### Data excerpts
######

(* ===== verification/Query.v ===== *)
(** * The search query language ([search/query.py]), the ways a result is ordered
    ([search/sort_axes.py]) and the walks a cursor continues ([search/keyset_walk.py])

    The tokenizer, the operators and the two projections of the free text.
    Python's full-Unicode [str.lower], [str.isalnum] and decimal digits are an
    interface ([PyUnicode]) with the laws that fix them on ASCII. *)
From S2P Require Import Prelude PyStr Datetime.

Class PyUnicode := {
  lower : pystr -> pystr;
  isalnum_char : Z -> bool;
  digit_value : Z -> option Z;             (* \d of [re], and its value *)
  lower_ascii : forall s, isascii s = true -> lower s = ascii_lower s;
  lower_ascii_prefix : forall a s, isascii a = true -> exists t, lower (a ++ s) = ascii_lower a ++ t;
  digit_value_ascii : forall c, is_ascii_char c = true ->
    digit_value c = if is_digit_char c then Some (c - 48) else None;
}.

Inductive query_error := QueryParseError.

(** [SearchFilters]; a date is its year, month and day. *)
Record SearchFilters := MkFilters {
  account_names : list pystr;
  accounts : option (list Z);
  account_ids : option (list Z);
  folders : option (list pystr);
  folder_ids : option (list Z);
  from_substr : option pystr;
  to_substr : option pystr;
  subject_substr : option pystr;
  after : option (Z * Z * Z);
  before : option (Z * Z * Z);
  has_attachment : option bool;
  label : option pystr;
  languages : option (list pystr);
  attachment_name_substr : option pystr;
}.
Record ParsedQuery := MkParsed {
  free_text : pystr;
  rewritten_text : option pystr;
  expansion_terms : list pystr;
  filters : SearchFilters;
}.
(* ===== verification/Arms.v ===== *)
(** * The retrieval arms ([search/arms.py], [search/attachment_names.py],
    [search/attachment_presence.py])

    Each arm is a [SELECT]: a condition on message rows, an order, a limit and a
    rank.  PostgreSQL's text search, its [ILIKE] and [lower], pgvector's distance and
    its index are the interface [Postgres]: the index is approximate, so a scan
    returns some of the rows, not always the nearest. *)
From S2P Require Import Prelude Keyset PyStr Datetime Errors PySort Score Odict Browse Query Relevance.

(** An entry of [messages.attachments]; a name or hash that is not a JSON string
    is [None]. *)
Record att_entry := AttEntry { at_filename : option pystr; at_sha256 : option pystr }.

(** The columns of [messages] the arms read; [attachments] is [None] when the
    column is not a JSON array. *)
Record mail_row (T : Type) := MailRow {
  mr_message : message T;
  mr_to_addrs : list pystr;
  mr_body_text : option pystr;
  mr_attachments : option (list att_entry);
  mr_body_lang : option pystr;
  mr_labels : list (Z * pystr);          (* mailbox id and name, by message_labels *)
}.
Arguments MailRow {T}. Arguments mr_message {T}. Arguments mr_to_addrs {T}.
Arguments mr_body_text {T}. Arguments mr_attachments {T}. Arguments mr_body_lang {T}.
Arguments mr_labels {T}.
Definition mr_id {T} (m : mail_row T) : Z := m_id (mr_message m).
Definition mr_account {T} (m : mail_row T) : Z := m_account_id (mr_message m).

Record msg_chunk (E : Type) := MsgChunk {
  mc_id : Z; mc_message_id : Z; mc_text : pystr; mc_kind : pystr; mc_embedding : option E }.
Record att_chunk (E : Type) := AttChunk {
  ac_id : Z; ac_sha256 : pystr; ac_text : pystr; ac_embedding : option E }.
Arguments MsgChunk {E}. Arguments mc_id {E}. Arguments mc_message_id {E}. Arguments mc_text {E}.
Arguments mc_kind {E}. Arguments mc_embedding {E}.
Arguments AttChunk {E}. Arguments ac_id {E}. Arguments ac_sha256 {E}. Arguments ac_text {E}.
Arguments ac_embedding {E}.

(** [websearch_to_tsquery] and [plainto_tsquery], joined by [||]. *)
Inductive ts_part := Websearch (s : pystr) | Plainto (s : pystr).
Notation tsquery := (list ts_part).

Class Postgres (T E : Type) := {
  ilike : pystr -> pystr -> bool;                   (* value, pattern *)
  pg_lower : pystr -> pystr;
  date_midnight : Z * Z * Z -> Z;                   (* a date compared to a timestamptz *)
  msg_fts : tsquery -> mail_row T -> bool;          (* fts_v2 @@ q *)
  names_fts : tsquery -> list pystr -> bool;        (* the names tsvector @@ q *)
  empty_fts : tsquery -> bool;                      (* ''::tsvector @@ q *)
  chunk_fts : tsquery -> pystr -> bool;             (* message_chunks.fts @@ q *)
  rank_msg : list float -> tsquery -> mail_row T -> float;
  rank_names : list float -> tsquery -> list pystr -> float;
  rank_chunk : tsquery -> pystr -> float;
  distance : E -> E -> float;                       (* <=> *)
  (* ORDER BY <=> over the rows of a condition, through the HNSW index: with
     [hnsw.ef_search], each row's distance and the rows, what the scan finds. *)
  hnsw_scan : forall A : Type, Z -> (A -> float) -> list A -> list A;
  hnsw_scan_sub : forall A ef dist (l : list A), hnsw_scan A ef dist l ⊆+ l;
}.

Module Arms.
Section arms.
Context `{Datetime T} {E : Type} `{!Postgres T E} `{PyUnicode}.
Notation row := (mail_row T).

(** ** Conditions *)

(** [HAS_ATTACHMENT_SQL] *)
Definition HAS_ATTACHMENT (m : row) : bool :=
  match mr_attachments m with Some (_ :: _) => true | _ => false end.
(** [NAMES_JSONPATH] *)
Definition attachment_names (m : row) : list pystr :=
  match mr_attachments m with Some l => omap at_filename l | None => [] end.
(** [strpos(lower(name), lower(value)) > 0] *)
Definition NAME_CONTAINS (value : pystr) (m : row) : bool :=
  existsb (fun n => bool_decide (is_Some (find_sub (pg_lower value) (pg_lower n)))) (attachment_names m).
Definition names_match (q : tsquery) (m : row) : bool :=
  names_fts q (attachment_names m) && negb (empty_fts q).

Definition substring_pattern (s : pystr) : pystr := lit "%" ++ s ++ lit "%".
Definition ilike_cond (x : option pystr) (pattern : pystr) : Sql.cond := (fun v => ilike v pattern) <$> x.

(** A clause is emitted when its filter is truthy. *)
Definition when_list {A} (l : option (list A)) (c : list A -> Sql.cond) : Sql.cond :=
  match l with Some ((_ :: _) as l) => c l | _ => Some true end.
Definition when_str (s : option pystr) (c : pystr -> Sql.cond) : Sql.cond :=
  match s with Some ((_ :: _) as s) => c s | _ => Some true end.
Definition when_some {A} (x : option A) (c : A -> Sql.cond) : Sql.cond :=
  match x with Some x => c x | None => Some true end.

(** [_filter_sql] *)
Definition filter_where (f : SearchFilters) (m : row) : Sql.cond :=
  let ts := instant <$> m_date_sent (mr_message m) in
  foldr Sql.and (Some true)
    [ when_list (accounts f) (fun ids => Some (bool_decide (mr_account m ∈ ids)));
      when_list (account_ids f) (fun ids => Some (bool_decide (mr_account m ∈ ids)));
      when_str (from_substr f) (fun s =>
        Sql.or (ilike_cond (m_from_addr (mr_message m)) (substring_pattern s))
               (ilike_cond (m_from_name (mr_message m)) (substring_pattern s)));
      when_str (to_substr f) (fun s => Some (existsb (fun t => ilike t (substring_pattern s)) (mr_to_addrs m)));
      when_str (subject_substr f) (fun s => ilike_cond (m_subject (mr_message m)) (substring_pattern s));
      when_str (attachment_name_substr f) (fun s => Some (NAME_CONTAINS s m));
      when_some (after f) (fun d => Sql.ge ts (Some (date_midnight d)));
      when_some (before f) (fun d => Sql.lt ts (Some (date_midnight d)));
      when_some (has_attachment f) (fun b => Some (Bool.eqb (HAS_ATTACHMENT m) b));
      when_list (folders f) (fun names => Some (existsb (fun l => bool_decide (l.2 ∈ names)) (mr_labels m)));
      when_list (folder_ids f) (fun ids => Some (existsb (fun l => bool_decide (l.1 ∈ ids)) (mr_labels m)));
      when_str (label f) (fun s => Some (existsb (fun l => ilike l.2 s) (mr_labels m)));
      when_list (languages f) (fun ls =>
        Sql.and (Sql.is_not_null (mr_body_lang m)) ((fun l => bool_decide (l ∈ ls)) <$> mr_body_lang m)) ].

(** [_message_where] *)
Definition message_where (p : ParsedQuery) (m : row) : Sql.cond :=
  Sql.and (filter_where (filters p) m)
    match Query.excluded_text (free_text p) with
    | [] => Some true
    | ex => Sql.and (Some (msg_fts [Websearch ex] m)) (Some (names_fts [Websearch ex] (attachment_names m)))
    end.

Definition build_lexical_tsquery (p : ParsedQuery) : tsquery :=
  Websearch (free_text p) :: map Plainto (expansion_terms p).

(** ** Ranking *)
Record config := ArmConfig {
  boost_to : float; boost_body : float; boost_from : float; boost_subject : float;
  arm4_fanout_cap : Z; arm4_chunk_prefetch_multiplier : Z; hnsw_ef_search : Z;
}.
(** The [float4] weights, each divided by the greatest; all ones when none is
    positive. *)
Definition py_max (x : float) (l : list float) : float :=
  fold_left (fun m y => if flt m y then y else m) l x.
Definition bm25_weights (c : config) : list float :=
  let raw := [boost_to c; boost_body c; boost_from c; boost_subject c] in
  let max_w := py_max (boost_to c) raw in
  if flt fzero max_w then map (fun w => fdiv w max_w) raw else map (fun _ => fone) raw.

(** PostgreSQL's order of floats: NaN is above everything. *)
Definition pg_lt (a b : float) : bool := if is_nan b then negb (is_nan a) else flt a b.
Definition limit_rows {A} (limit : Z) (l : list A) : list A := take (Z.to_nat limit) l.
Definition desc {A} (score : A -> float) : list A -> list A := py_sorted (fun a b => pg_lt (score b) (score a)).
Definition asc {A} (dist : A -> float) : list A -> list A := py_sorted (fun a b => pg_lt (dist a) (dist b)).
(** [ROW_NUMBER() OVER (ORDER BY score DESC)] of the limited rows. *)
Definition numbered {A} (to_hit : A -> Z -> ArmHit) (rows : list A) : list ArmHit :=
  imap (fun i r => to_hit r (Z.of_nat i + 1)) rows.

Definition arm_bm25_messages (c : config) (rows : list row) (p : ParsedQuery) (limit : Z) : list ArmHit :=
  match strip (free_text p) with
  | [] => []
  | _ =>
      let q := build_lexical_tsquery p in
      let w := bm25_weights c in
      let score m := fadd (rank_msg w q m) (rank_names w q (attachment_names m)) in
      let hit m := (msg_fts q m || names_match q m) && Sql.kept (message_where p m) in
      numbered (fun m n => MkArmHit (mr_id m) None TMessage (score m) n)
        (limit_rows limit (desc score (filter (fun m => hit m = true) rows)))
  end.

(** [message_chunks mc JOIN messages m ON m.id = mc.message_id] *)
Definition join_chunks (rows : list row) (chunks : list (msg_chunk E)) : list (row * msg_chunk E) :=
  flat_map (fun m => map (pair m) (filter (fun mc => mc_message_id mc = mr_id m) chunks)) rows.

Definition arm_bm25_chunks (rows : list row) (chunks : list (msg_chunk E)) (p : ParsedQuery) (limit : Z) :
    list ArmHit :=
  match strip (free_text p) with
  | [] => []
  | _ =>
      let q := build_lexical_tsquery p in
      let score (j : row * msg_chunk E) := rank_chunk q (mc_text j.2) in
      let hit (j : row * msg_chunk E) := chunk_fts q (mc_text j.2) && Sql.kept (message_where p j.1) in
      numbered (fun j n => MkArmHit (mc_message_id j.2) (Some (mc_id j.2)) TMessageChunks (score j) n)
        (limit_rows limit (desc score (filter (fun j => hit j = true) (join_chunks rows chunks))))
  end.

(** [1.0 - dist] *)
Definition similarity (d : float) : float := SFsub PREC EMAX fone d.
Definition dist_of (qvec : E) (e : option E) : float :=
  match e with Some e => distance e qvec | None => S754_nan end.

Definition HNSW_EF_SEARCH_MAX : Z := 1000.
Definition ef_search (c : config) (wanted : Z) : Z := Z.min (Z.max (hnsw_ef_search c) wanted) HNSW_EF_SEARCH_MAX.
Definition arm_vector_chunks (c : config) (rows : list row) (chunks : list (msg_chunk E)) (p : ParsedQuery)
    (qvec : E) (limit : Z) : list ArmHit :=
  let dist (j : row * msg_chunk E) := dist_of qvec (mc_embedding j.2) in
  let hit (j : row * msg_chunk E) := bool_decide (is_Some (mc_embedding j.2)) && Sql.kept (message_where p j.1) in
  numbered (fun j n => MkArmHit (mc_message_id j.2) (Some (mc_id j.2)) TMessageChunks (similarity (dist j)) n)
    (desc (fun j => similarity (dist j))
      (limit_rows limit (hnsw_scan _ (ef_search c limit) dist (filter (fun j => hit j = true) (join_chunks rows chunks))))).

(** [m.attachments @> [{"sha256": hex}]] *)
Definition carries (sha : pystr) (m : row) : bool :=
  match mr_attachments m with
  | Some l => existsb (fun a => bool_decide (at_sha256 a = Some sha)) l
  | None => false
  end.
(** [m.date_sent DESC NULLS LAST] *)
Definition sent_later (a b : row) : bool :=
  match instant <$> m_date_sent (mr_message a), instant <$> m_date_sent (mr_message b) with
  | Some x, Some y => y <? x
  | Some _, None => true
  | None, _ => false
  end.
Definition arm_vector_attachment_chunks (c : config) (rows : list row) (chunks : list (att_chunk E))
    (p : ParsedQuery) (qvec : E) (limit : Z) : list ArmHit :=
  let chunk_limit := Z.max limit 1 * arm4_chunk_prefetch_multiplier c in
  let dist (ac : att_chunk E) := dist_of qvec (ac_embedding ac) in
  let ranked := limit_rows chunk_limit
    (hnsw_scan _ (ef_search c chunk_limit) dist (filter (fun ac => is_Some (ac_embedding ac)) chunks)) in
  let fanned := flat_map (fun ac =>
    map (pair ac) (limit_rows (arm4_fanout_cap c)
      (py_sorted sent_later
        (filter (fun m => carries (ac_sha256 ac) m && Sql.kept (message_where p m) = true) rows)))) ranked in
  numbered (fun j n => MkArmHit (mr_id j.2) (Some (ac_id j.1)) TAttachmentChunks (similarity (dist j.1)) n)
    (limit_rows limit (asc (fun j => dist j.1) fanned)).

(** [_retrieve_pool]'s four arms, over the tables they read. *)
Record corpus := Corpus {
  co_messages : list row;
  co_chunks : list (msg_chunk E);
  co_att_chunks : list (att_chunk E);
}.
Definition all_arms (c : config) (co : corpus) (p : ParsedQuery) (qvec : E) (limit : Z) : list (list ArmHit) :=
  [ arm_bm25_messages c (co_messages co) p limit;
    arm_bm25_chunks (co_messages co) (co_chunks co) p limit;
    arm_vector_chunks c (co_messages co) (co_chunks co) p qvec limit;
    arm_vector_attachment_chunks c (co_messages co) (co_att_chunks co) p qvec limit ].
End arms.
End Arms.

######

### Your assignment
In your answer, include only the lines above starting at the line that holds "Inductive ts_part := Websearch" and ending at the line that holds "rank_chunk : tsquery -> pystr -> float;", copied exactly.

### Task response
Inductive ts_part := Websearch (s : pystr) | Plainto (s : pystr).
Notation tsquery := (list ts_part).

Class Postgres (T E : Type) := {
  ilike : pystr -> pystr -> bool;                   (* value, pattern *)
  pg_lower : pystr -> pystr;
  date_midnight : Z * Z * Z -> Z;                   (* a date compared to a timestamptz *)
  msg_fts : tsquery -> mail_row T -> bool;          (* fts_v2 @@ q *)
  names_fts : tsquery -> list pystr -> bool;        (* the names tsvector @@ q *)
  empty_fts : tsquery -> bool;                      (* ''::tsvector @@ q *)
  chunk_fts : tsquery -> pystr -> bool;             (* message_chunks.fts @@ q *)
  rank_msg : list float -> tsquery -> mail_row T -> float;
  rank_names : list float -> tsquery -> list pystr -> float;
  rank_chunk : tsquery -> pystr -> float;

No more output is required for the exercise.